Phlebotomist Salary Overview And Analysis

Phlebotomist Salary

Deciding to become a Phlebotomist can be a great career move. The United States Bureau of Labor has predicted an increase of 14% starting in 2006 and ending in 2016. This job is not for those who get a lump in their throat at the first sign on blood because this will be your job, to look at and handle blood all day long.

To be a Phlebotomist you must first have a high school diploma or the equivalent, which is the GED. Then you can choose to go to a secondary school or technical college and learn all the basics of the job. You must take a certification exam in order to become an actual Phlebotomist. While in school you will learn how to draw blood from all sites of the body (arm, hand, femoral area, feet, toes, etc.) You will also learn how to collect blood samples, get specimens and or blood samples prepared for laboratory analysis, prick fingers, take vital signs (blood pressure, pulse, and temperature) and also verify records.

You can expect your Phlebotomist salary to start off low just like any other career and gradually increase with years of experience and training. That being said, the average Phlebotomist salary can range anywhere from $23,850-$35,515 a year according to Salary.com. They use a basic market pricing report to come up with these figures. The United States Government Bureau of Labor Data says that the typical Phlebotomy salary is ultimately estimated by gathering a number of resources. The salary can and will also vary from job to job. It is hard to pin point the salary of a phlebotomist since they are employed in several different locations. These include hospital, nursing homes, ambulatory care centers, private medical practices as well as laboratories.

Phlebotomist salary also varies or fluctuates with consideration of the specific demographic location as well as the region. These ideas are based on a Phlebotomist that works at least 2080 hours a year, which is around 40 hours a week. That’s eight hours a day, Monday through Friday every week of the year. It is hard to get an exact physical number, although Salary.com has given their best estimate, when it comes to salaries because the US Department of Labor groups them with the other 78,600 medical science lab technologists along with all the specialists that are currently employed in the United States. Although they can not give an exact number, they can conclude that the top compensating field for a Phlebotomist is healthcare and analysis labs. So your best bet to make the most money would be to work in an analysis lab.

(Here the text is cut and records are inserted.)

(* ===== verification/Commands.v ===== *)
(** * Commands ([src/src/cmd.c], [process_connection] in [src/src/main.c])

    The commands of the daemon that change the clients, their tokens and the
    lockspaces. A command runs in a worker thread beside the main loop; its
    definition is a [thread]: a sequence of critical sections on the state of the
    daemon ([Atomic]), which other threads can come between, and of calls whose
    effect is outside of that state ([Ask]: the socket, the allocator, the clock
    and the functions of [resource.c]); [Spawn] puts a command on the work queue of
    the thread pool, from where any worker takes it. A section that accesses memory out of
    bounds has the result [None].

    A wait loop takes fuel, one unit per turn; a thread whose fuel is used up
    keeps waiting ([Waiting]). *)

From S2P Require Import Prelude OnDisk SizeFlags Timeouts Io DeltaLease PaxosBlocks Lockspace HostStatus Clients.

(** ** Constants *)

Definition E2BIG : Z := 7.
Definition ESTALE : Z := 116.
Definition ENOTTY : Z := 25.
Definition ENOTCONN : Z := 107.
Definition ERANGE : Z := 34.
Definition ELIBACC : Z := 79.
Definition ELIBBAD : Z := 80.
Definition ELIBSCN : Z := 81.

Definition SM_MAGIC : Z := 0x04282010.
Definition SM_PROTO : Z := 1.
Definition SM_CMD_REGISTER : Z := 1.
Definition SM_CMD_ADD_LOCKSPACE : Z := 2.
Definition SM_CMD_REM_LOCKSPACE : Z := 3.
Definition SM_CMD_SHUTDOWN : Z := 4.
Definition SM_CMD_RELEASE : Z := 8.
Definition SM_CMD_INQUIRE : Z := 9.
Definition SM_CMD_RESTRICT : Z := 10.
Definition SM_CMD_REQUEST : Z := 11.
Definition SM_CMD_INQ_LOCKSPACE : Z := 16.
Definition SM_CMD_KILLPATH : Z := 17.
Definition SM_CMD_CONVERT : Z := 27.
Definition SM_CMD_VERSION : Z := 28.
Definition SM_CMD_SHUTDOWN_WAIT : Z := 29.
Definition SM_CMD_REG_EVENT : Z := 30.
Definition SM_CMD_END_EVENT : Z := 31.
Definition SM_CMD_SET_EVENT : Z := 32.
Definition SM_CMD_SET_CONFIG : Z := 33.

Definition SANLK_MAX_DISKS : Z := 4.
Definition SANLK_MAX_RES_STR : Z := 4400.
Definition SANLK_HELPER_LEN : Z := 128.
Definition SANLK_RES_SHARED : Z := 0x4.
Definition SANLK_REL_ALL : Z := 0x1.
Definition SANLK_REL_RENAME : Z := 0x2.
Definition SANLK_REL_ORPHAN : Z := 0x4.
Definition SANLK_ADD_ASYNC : Z := 0x1.
Definition SANLK_REM_ASYNC : Z := 0x1.
Definition SANLK_REM_UNUSED : Z := 0x2.
Definition SANLK_INQ_WAIT : Z := 0x1.
Definition SANLK_KILLPATH_PID : Z := 0x1.
Definition SANLK_REQUEST_NEXT_LVER : Z := 0x1.
Definition T_RESTRICT_SIGKILL : Z := 0x1.
Definition T_RESTRICT_SIGTERM : Z := 0x2.

(** ** Data *)

Record sm_header := SmHeader {
  h_magic : Z;
  h_version : Z;
  h_cmd : Z;
  h_cmd_flags : Z;
  h_length : Z;
  h_seq : Z;
  h_data : Z;
  h_data2 : Z
}.

Record cmd_args := CmdArgs {
  ca_ci_in : nat;
  ca_ci_target : nat;
  ca_cl_fd : Z;
  ca_cl_pid : Z;
  ca_header : sm_header
}.

(** [struct sanlk_resource] as it is received, the disks follow it. *)
Record sanlk_resource := Resource {
  r_lockspace_name : list Z;
  r_name : list Z;
  r_lver : Z;
  r_data64 : Z;
  r_data32 : Z;
  r_flags : Z;
  r_num_disks : Z
}.

(** The state of the daemon that its threads share: lockspaces, clients,
    [token_id_counter] and the client that waits for the shutdown. *)
Record daemon := Daemon {
  d_spaces : lockspaces;
  d_clients : clients;
  token_id_counter : Z;
  shutdown_reply_ci : Z;
  shutdown_reply_fd : Z
}.
#[export] Instance daemon_settable : Settable daemon := fun r =>
  Daemon r.(d_spaces) r.(d_clients) r.(token_id_counter) r.(shutdown_reply_ci)
    r.(shutdown_reply_fd).
Lemma need_free_ok ls o ci cl :
  own_at o ci cl -> client_ok ls cl -> may_free o ci cl -> cl.(cl_pid) = -1 -> cl.(cl_used) <> 0 ->
  client_ok ls (cl <| cl_need_free := 1 |>).
Proof.
  intros Ho [[E1 E2 E3 E4 E5 E6] Hh] Hm Hp Hu. split; [|done]. constructor; cbn; try done.
  intros _. split; [done|]. destruct Hm as [Hd|[Hd _]]; [by destruct (oa_dead _ _ _ Ho Hd)|].
  destruct (Z.eq_dec cl.(cl_cmd_active) 0) as [|Ha]; [done|]. by destruct (E5 Ha).
Qed.

Lemma own_ok_less o o' d :
  own_ok o d -> o'.(o_is_main) = o.(o_is_main) -> o'.(o_space) = o.(o_space) -> o'.(o_susp) = o.(o_susp) ->
  o'.(o_cmd) = o.(o_cmd) -> o'.(o_dead) = None -> o'.(o_main) = None ->
  own_ok o' d /\ fair o o' d d.
Proof.
  intros [O1 O2 O3 O4 O5 O6] H1 H2 H3 H4 H5 H6. split.
  - constructor; rw ?H1 ?H2 ?H3 ?H4 ?H5 ?H6; done.
  - intros r [D1 D2 D3 D4 D5 D6 D7] Hr. split; [done|]. constructor; rw ?H1 ?H2 ?H3 ?H4 ?H5; done.
Qed.

Lemma client_free_section o ci d :
  inv d -> own_ok o d -> may_free o ci (client_at ci d.(d_clients)) ->
  let d' := d <| d_clients := snd (_client_free ci d.(d_clients)) |> in
  inv d' /\ own_ok (drop_free o) d' /\ fair o (drop_free o) d d'.
Proof.
  intros Hi Ho Hm. cbn zeta. pose proof (own_ok_at _ _ ci Ho) as Ha.
  pose proof (client_at_ok _ _ ci (inv_clients _ Hi)) as Hcl.
  destruct (client_free_cases ci d.(d_clients)) as [->|[(Hu & Hp & Hs & ->)|(Hu & Hp & Hs & f & ->)]].
  - split; [by destruct Hi|]. replace (d <| d_clients := d.(d_clients) |>) with d by by destruct d.
    by apply own_ok_less.
  - apply (entry_section _ _ ci ((client_at ci d.(d_clients)) <| cl_need_free := 1 |>)); try done.
    + by apply need_free_step; [|apply Hcl|..].
    + apply clients_ok_set; [apply Hi|by eapply need_free_ok|done].
  - apply (entry_section _ _ ci (client_zero <| cl_cmd_last := (client_at ci d.(d_clients)).(cl_cmd_last) |>)); try done.
    + by apply free_step; [|apply Hcl|..].
    + apply clients_ok_pollfd, clients_ok_set; [apply Hi|apply cleared_ok|done].
Qed.

Lemma keeps_on_clients {T} (f : clients -> option (T * clients)) o (Q : T -> own -> Prop) :
  (forall d x cs', inv d -> own_ok o d -> f d.(d_clients) = Some (x, cs') ->
     exists o', inv (d <| d_clients := cs' |>) /\ own_ok o' (d <| d_clients := cs' |>) /\
       fair o o' d (d <| d_clients := cs' |>) /\ Q x o') ->
  keeps (on_clients f) o Q.
Proof.
  intros H d x d' Hi Ho E. destruct (f d.(d_clients)) as [[y cs']|] eqn:Ef; [|done]. cbn in E.
  injection E as <- <-. by apply H.
Qed.

Lemma keeps_free ci o (Q : unit -> own -> Prop) :
  (forall d, inv d -> own_ok o d -> may_free o ci (client_at ci d.(d_clients))) ->
  Q tt (drop_free o) -> keeps (free_client ci) o Q.
Proof.
  intros Hm HQ. apply keeps_on_clients. intros d x cs' Hi Ho [= <- <-]. exists (drop_free o).
  destruct (client_free_section o ci d Hi Ho (Hm _ Hi Ho)) as (? & ? & ?). done.
Qed.

(** ** Suspending and resuming *)

Lemma same_state d : d <| d_clients := d.(d_clients) |> = d.
Proof. by destruct d. Qed.

Lemma resume_free_step o ci cl n :
  own_at o ci cl -> entry_ok cl -> o.(o_susp) = Some ci -> o.(o_cmd) <> Some ci -> o.(o_dead) <> Some ci ->
  cl.(cl_need_free) <> 0 ->
  entry_step o (o <| o_susp := None |>) ci cl (client_zero <| cl_cmd_last := n |>).
Proof.
  intros [A1 A2 A3 A4] [E1 E2 E3 E4 E5 E6] Hs Hc Hd Hf. destruct (A1 Hs) as [Hu Hsu].
  destruct (E4 Hf) as [Hp Ha].
  constructor; cbn; try done; try (by left); try (by right; left).
  - by intros [].
  - by intros [].
  - by intros [].
  - intros H. by destruct (A4 H).
Qed.

Lemma resume_step o ci cl :
  own_at o ci cl -> o.(o_susp) = Some ci ->
  entry_step o (o <| o_susp := None |>) ci cl (cl <| cl_suspend := 0 |>).
Proof.
  intros [A1 A2 A3 A4] Hs. destruct (A1 Hs) as [Hu Hsu].
  constructor; cbn; try done; try (by left); try (by right; left).
  - intros [] _ _. by constructor.
  - intros [] _ _. by constructor.
  - intros [] _. by constructor.
  - intros H. destruct (A2 H). by split.
  - intros H. destruct (A3 H). by split.
  - intros H. destruct (A4 H). by split.
Qed.

Lemma client_at_set_used ci cl cs : (client_at ci cs).(cl_used) <> 0 -> client_at ci (set_client ci cl cs) = cl.
Proof. intros H. destruct (client_at_set ci cl cs) as [|[_ E]]; [done|]. by rw E in H. Qed.

Lemma set_client_twice ci cl cl' cs i :
  client_at i (set_client ci cl' (set_client ci cl cs)) = client_at i (set_client ci cl' cs).
Proof. unfold client_at, set_client. cbn. by rw list_insert_insert_eq. Qed.

Lemma client_resumed_ok ls cl : client_ok ls cl -> client_ok ls (cl <| cl_suspend := 0 |>).
Proof.
  intros [[E1 E2 E3 E4 E5 E6] Hh]. split; [|done]. constructor; try done.
  cbn. intros Hu. destruct (E2 Hu). by constructor.
Qed.
(* ===== verification/RecoveryMain.v ===== *)
(** * The check of the lockspaces in the main loop

    A turn of the main loop never dereferences a missing token array or check
    buffer, provided that these were allocated, sends the processes of a lost
    lockspace the signals that its grace period calls for, changes clients only in what it records of the killing, and moves a
    lockspace to [spaces_rem] only when no live process holds a token of it. *)

From S2P Require Import Prelude OnDisk SizeFlags Timeouts Io DeltaLease PaxosBlocks Lockspace HostStatus.
From S2P Require Import LockspaceLists Clients Commands Claims Recovery.

(** ** What happens to the clients *)

(** Only the records of the killing change, in the client and its tokens. *)
Record kill_marks (cl cl' : client) : Prop := Marks {
  mk_control : same_control cl cl';
  mk_slots : cl'.(cl_tokens_slots) = cl.(cl_tokens_slots);
  mk_length : length <$> cl'.(cl_tokens) = length <$> cl.(cl_tokens);
  mk_keys : held_keys cl' = held_keys cl
}.

Lemma kill_marks_refl cl : kill_marks cl cl.
Proof. done. Qed.

Lemma kill_marks_trans cl1 cl2 cl3 : kill_marks cl1 cl2 -> kill_marks cl2 cl3 -> kill_marks cl1 cl3.
Proof. intros [[] ? ? ?] [[] ? ? ?]. constructor; [constructor|..]; congruence. Qed.

Lemma kill_marks_holding cl cl' : kill_marks cl cl' -> holding cl' = holding cl.
Proof. intros [Hc _ _ Hk]. unfold holding, alive. by rw (sc_used _ _ Hc) (sc_pid _ _ Hc) Hk. Qed.

Lemma kill_marks_slots cl cl' : kill_marks cl cl' -> slots_ok cl -> slots_ok cl'.
Proof.
  intros [_ Hs Hl _]. unfold slots_ok. rw Hs.
  destruct (cl_tokens cl), (cl_tokens cl'); cbn in Hl; try done. by injection Hl as ->.
Qed.

Lemma kill_marks_ok ls cl cl' : kill_marks cl cl' -> client_ok ls cl -> client_ok ls cl'.
Proof.
  intros Hm [He Hh]. split; [|by rw (kill_marks_holding _ _ Hm)].
  apply (same_control_entry cl); [apply Hm|apply (kill_marks_slots cl); [done|apply He]| |done].
  intros E. pose proof (mk_length _ _ Hm) as Hl. rw E in Hl. by destruct (cl_tokens cl').
Qed.

(** The whole array. *)
Record steady (ls : lockspaces) (cs cs' : clients) : Prop := Steady {
  st_ok : clients_ok ls cs';
  st_marks : forall i, kill_marks (client_at i cs) (client_at i cs');
  st_maxi : cs'.(client_maxi) = cs.(client_maxi)
}.

Lemma steady_refl ls cs : clients_ok ls cs -> steady ls cs cs.
Proof. done. Qed.

Lemma steady_trans ls cs1 cs2 cs3 : steady ls cs1 cs2 -> steady ls cs2 cs3 -> steady ls cs1 cs3.
Proof.
  intros [_ M1 E1] [O2 M2 E2]. constructor; [done| |congruence]. intros i. by eapply kill_marks_trans.
Qed.

Lemma steady_set ls cs ci cl :
  clients_ok ls cs -> kill_marks (client_at ci cs) cl -> steady ls cs (set_client ci cl cs).
Proof.
  intros Hok Hm. constructor; [|intros i|done].
  - apply clients_ok_set; [done|eapply kill_marks_ok; [done|by apply client_at_ok]|].
    by rw (sc_used _ _ (mk_control _ _ Hm)).
  - destruct (decide (i = ci)) as [->|Hne]; [|by rw client_at_set_ne].
    destruct (client_at_set ci cl cs) as [E|[E _]]; rw E; done.
Qed.

(** ** Using a lockspace *)

Lemma mark_token_keys sp l : token_keys (mark_token sp <$> l) = token_keys l.
Proof.
  induction l as [|[t|] l IH]; [done| |exact IH].
  change (name_key (if uses_space sp t && nz sp.(sp_space_dead)
                    then t <| tk_space_dead := sp.(sp_space_dead) |> else t).(t_lockspace_name)
          :: token_keys (mark_token sp <$> l) = name_key t.(t_lockspace_name) :: token_keys l).
  rw IH. by destruct (_ && _).
Qed.

Lemma uses_key sp t : uses_space sp t = true <-> name_key t.(t_lockspace_name) = sp_key sp.
Proof. apply strncmp_key. Qed.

Phlebotomist Salary Conclusion

The average hourly and annual wages in 2009 of phlebotomists clocked in at $12.84 and hour and $26,710 a year. The hourly wages ranged anywhere from $8.28 to $18.73 an hour, depending on training and years of experience.

So as you can see, being a Phlebotomist can have its’ rewards. You just can’t count your chickens before they hatch. To sum it all up, get the training and experience for a better salary.